(** Soundness, piecewise: a match of [r1 ++ r2] splits into what [r1]
    consumed and a match of [r2] on the rest. *)
Lemma match_here_split r1 : forall r2 s pos gs ge res,
  group_free r1 = true ->
  Re.match_here (r1 ++ r2) s pos gs ge = Some res ->
  exists used rest,
    s = used ++ rest
    /\ consumes r1 used
    /\ Re.match_here r2 rest (pos + length used) gs ge = Some res.
Proof.
  induction r1 as [|n r1 IH]; intros r2 s pos gs ge res Hg H.
  - exists [], s. rewrite Nat.add_0_r. repeat split; [constructor | exact H].
  - cbn [group_free forallb] in Hg. apply andb_true_iff in Hg as [Hn Hg].
    fold (group_free r1) in Hg.
    destruct n as [p | g p | |]; try discriminate; cbn [app] in H.
    + destruct s as [|c s]; [discriminate|]. simpl in H.
      destruct (p c) eqn:Hp; [|discriminate].
      destruct (IH _ _ _ _ _ _ Hg H) as (used & rest & -> & Hc & Hm).
      exists (c :: used), rest. cbn [length]. rewrite Nat.add_succ_r.
      repeat split; [now constructor | exact Hm].
    + revert pos H. induction s as [|c s IHs]; intros pos H.
      * rewrite match_here_star_nil in H.
        destruct (IH _ _ _ _ _ _ Hg H) as (used & rest & E & Hc & Hm).
        exists used, rest. repeat split; [exact E | now constructor | exact Hm].
      * assert (Hstop : Re.match_here (r1 ++ r2) (c :: s) pos gs ge = Some res ->
                        exists used rest,
                          c :: s = used ++ rest
                          /\ consumes (Re.Star g p :: r1) used
                          /\ Re.match_here r2 rest (pos + length used) gs ge = Some res).
        { intros H'. destruct (IH _ _ _ _ _ _ Hg H') as (used & rest & E & Hc & Hm).
          exists used, rest. repeat split; [exact E | now constructor | exact Hm]. }
        assert (Hstep : p c = true ->
                        Re.match_here (Re.Star g p :: r1 ++ r2) s (S pos) gs ge = Some res ->
                        exists used rest,
                          c :: s = used ++ rest
                          /\ consumes (Re.Star g p :: r1) used
                          /\ Re.match_here r2 rest (pos + length used) gs ge = Some res).
        { intros Hp H'. destruct (IHs _ H') as (used & rest & -> & Hc & Hm).
          exists (c :: used), rest. cbn [length]. rewrite Nat.add_succ_r.
          repeat split; [now constructor | exact Hm]. }
        destruct g.
        -- rewrite match_here_greedy_cons in H.
           destruct (p c) eqn:Hp; [|now apply Hstop].
           destruct (Re.match_here (Re.Star true p :: r1 ++ r2) s (S pos) gs ge) eqn:E.
           ++ apply Hstep; [reflexivity | exact H].
           ++ now apply Hstop.
        -- rewrite match_here_lazy_cons in H.
           destruct (Re.match_here (r1 ++ r2) (c :: s) pos gs ge) eqn:E.
           ++ apply Hstop. now rewrite <- H.
           ++ destruct (p c) eqn:Hp; [|discriminate]. now apply Hstep.
Qed.

Lemma match_here_sound r s pos gs ge res :
  group_free r = true ->
  Re.match_here r s pos gs ge = Some res ->
  exists used rest, s = used ++ rest /\ consumes r used.
Proof.
  intros Hg H. rewrite <- (app_nil_r r) in H.
  destruct (match_here_split r [] s pos gs ge res Hg H) as (used & rest & E & Hc & _).
  eauto.
Qed.

(** Completeness: whatever the pattern can consume at the head of a string,
    the backtracking search finds some match there. *)
Lemma match_here_complete r used :
  consumes r used ->
  forall rest pos gs ge, Re.match_here r (used ++ rest) pos gs ge <> None.
Proof.
  induction 1 as [| p r c s Hp _ IH | r s _ IH | r s _ IH
                  | g p r s _ IH | g p r c s Hp _ IH]; intros rest pos gs ge.
  - discriminate.
  - simpl. rewrite Hp. apply IH.
  - simpl. apply IH.
  - simpl. apply IH.
  - specialize (IH rest pos gs ge).
    destruct (s ++ rest) as [|c t]; [now rewrite match_here_star_nil|].
    destruct g.
    + rewrite match_here_greedy_cons. destruct (p c); [|exact IH].
      now destruct (Re.match_here (Re.Star true p :: r) t (S pos) gs ge).
    + rewrite match_here_lazy_cons.
      now destruct (Re.match_here r (c :: t) pos gs ge).
  - specialize (IH rest (S pos) gs ge). cbn [app].
    destruct g.
    + rewrite match_here_greedy_cons, Hp.
      now destruct (Re.match_here (Re.Star true p :: r) (s ++ rest) (S pos) gs ge).
    + rewrite match_here_lazy_cons, Hp.
      now destruct (Re.match_here r (c :: s ++ rest) pos gs ge).
Qed.
(** On a miss, [get_buf] recycles the least recently released buffer
    that is neither referenced nor dirty: the first such one met walking the
    list backwards; and it panics exactly when there is none. *)
Theorem bget_recycles_lru (s : bio) (order : list nat) (dv bn : Z)
    (Hshape : bufs_shape (bufs s) order)
    (Hmiss : ∀ i b, (i < HEAD)%nat → bufs s !! i = Some b → key b ≠ (dv, bn)) :
  match first_match (bufs s) (λ b, (b_refcnt b =? 0) && negb (is_dirty b)) (rev order) with
  | Some i =>
      ∀ b, bufs s !! i = Some b → sl_locked (b_lock b) = 0 →
      wp (get_buf dv bn) s (λ i' s', i' = i ∧
        ∃ b', bufs s' !! i = Some b' ∧ key b' = (dv, bn) ∧ b_flags b' = 0 ∧
              b_refcnt b' = 1 ∧ sl_locked (b_lock b') = 1)
  | None => get_buf dv bn s = Panic "bget: no buffers"
  end.
Proof.
  destruct (shape_lookup _ _ HEAD Hshape) as [h Hh]; [done|].
  assert (Hfm : first_match (bufs s) (λ b, (b_dev b =? dv) && (b_blockno b =? bn)) order = None).
  { destruct (first_match _ _ order) as [i|] eqn:E; [|done]. exfalso.
    apply first_match_Some in E as [Hi (b & Eb & Hp)]. b2p.
    apply (shape_order _ _ _ Hshape) in Hi. apply (Hmiss i b Hi Eb). unfold key. congruence. }
  set (s1 := set_bc_lock 1 s).
  pose proof (scan_fwd s1 order (λ b, (b_dev b =? dv) && (b_blockno b =? bn)) h Hshape Hh) as Hf.
  pose proof (scan_bwd s1 order (λ b, (b_refcnt b =? 0) && (Z.land (b_flags b) B_DIRTY =? 0))
                h Hshape Hh) as Hb.
  simpl bufs in Hf, Hb. rewrite Hfm in Hf.
  assert (Hsame : first_match (bufs s) (λ b, (b_refcnt b =? 0) && negb (is_dirty b)) (rev order) =
            first_match (bufs s) (λ b, (b_refcnt b =? 0) && (Z.land (b_flags b) B_DIRTY =? 0))
              (rev order)).
  { apply first_match_ext. intros b. unfold is_dirty. by rewrite negb_involutive. }
  rewrite Hsame. destruct (first_match _ _ (rev order)) as [i|] eqn:E.
  - intros b Eb Hl. unfold get_buf. do 2 wp_step. fold s1.
    wp_step. eapply wp_buf_at; [exact Hh|]. cbv beta.
    wp_step. eapply wp_eq; [exact Hf|]. cbv beta iota.
    wp_step. eapply wp_buf_at; [exact Hh|]. cbv beta.
    wp_step. eapply wp_eq; [exact Hb|]. cbv beta iota.
    do 4 (wp_step; eapply wp_on_buf; [first [exact Eb | by eapply lookup_insert_self]|]; cbv beta;
          simpl; rewrite ?list_insert_insert_eq).
    do 2 wp_step. wp_step. eapply wp_lock_buf; [by eapply lookup_insert_self|exact Hl|].
    wp_step. simpl. rewrite list_insert_insert_eq. split; [done|].
    eexists. split; [by eapply lookup_insert_self|]. done.
  - assert (Hat : buf_at HEAD s1 = Ok (h, s1)).
    { unfold buf_at, bind, get, expect. change (bufs s1) with (bufs s). by rewrite Hh. }
    unfold get_buf. rewrite (bind_ok _ _ s tt s1) by done.
    rewrite (bind_ok _ _ _ _ _ Hat), (bind_ok _ _ _ _ _ Hf).
    by rewrite (bind_ok _ _ _ _ _ Hat), (bind_ok _ _ _ _ _ Hb).
Qed.

End bio.

(** A memory disk of 2000 blocks, every byte seven. *)
Definition disk0 : Memide.memdisk := Memide.ideinit (λ _, 7) (2000 * BSIZE).

Lemma bio_refines_cache_witness :
  ∃ (s : bio (D := Memide.memdisk)) r s' a', bio_abs s (cache_empty disk0) ∧ op_legal (cache_empty disk0) (OpRead 1 3) ∧
    run_op (OpRead 1 3) s = Ok (r, s') ∧ cache_step (cache_empty disk0) (OpRead 1 3) r a' ∧
    bio_abs s' a'.
Proof.
  destruct (proj1 (wp_ok _ _ _) (binit_abs disk0 1)) as (u & s & _ & Ha & _).
  assert (Hl : op_legal (cache_empty disk0) (OpRead 1 3)).
  { split_and!; [lia| |by intros i|].
    - split; [reflexivity|]. vm_compute. by split.
    - right. rewrite HEAD_eq. vm_compute. lia. }
  destruct (bio_refines_cache s (cache_empty disk0) (OpRead 1 3) Ha Hl) as (r & s' & a' & ? & ? & ?).
  by exists s, r, s', a'.
Defined.

Lemma bget_recycles_lru_witness :
  ∃ s : bio (D := Memide.memdisk), bufs_shape (bufs s) (rev (seq 0 HEAD)) ∧
  match first_match (bufs s) (λ b, (b_refcnt b =? 0) && negb (is_dirty b)) (rev (rev (seq 0 HEAD))) with
  | Some i =>
      ∀ b, bufs s !! i = Some b → sl_locked (b_lock b) = 0 →
      wp (get_buf 1 5) s (λ i' s', i' = i ∧
        ∃ b', bufs s' !! i = Some b' ∧ key b' = (1, 5) ∧ b_flags b' = 0 ∧
              b_refcnt b' = 1 ∧ sl_locked (b_lock b') = 1)
  | None => get_buf 1 5 s = Panic "bget: no buffers"
  end.
Proof.
  destruct (init_blank [] disk0 1) as (s & _ & _ & _ & _ & Hs & Hb & _). exists s.
  split; [exact Hs|]. apply (bget_recycles_lru s (rev (seq 0 HEAD)) 1 5 Hs).
  intros i b _ E Hk. rewrite forallb_forall in Hb.
  specialize (Hb b ltac:(apply list_elem_of_In; by eapply list_elem_of_lookup_2)).
  unfold blank in Hb. b2p. unfold key in Hk. congruence.
Defined.

End Bio.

════════

• **Task goal**:
Wherever the word "Memide" appears in the listing, copy the line that holds it.

• **Output of the exercise**:
Definition disk0 : Memide.memdisk := Memide.ideinit (λ _, 7) (2000 * BSIZE).
  ∃ (s : bio (D := Memide.memdisk)) r s' a', bio_abs s (cache_empty disk0) ∧ op_legal (cache_empty disk0) (OpRead 1 3) ∧
  ∃ s : bio (D := Memide.memdisk), bufs_shape (bufs s) (rev (seq 0 HEAD)) ∧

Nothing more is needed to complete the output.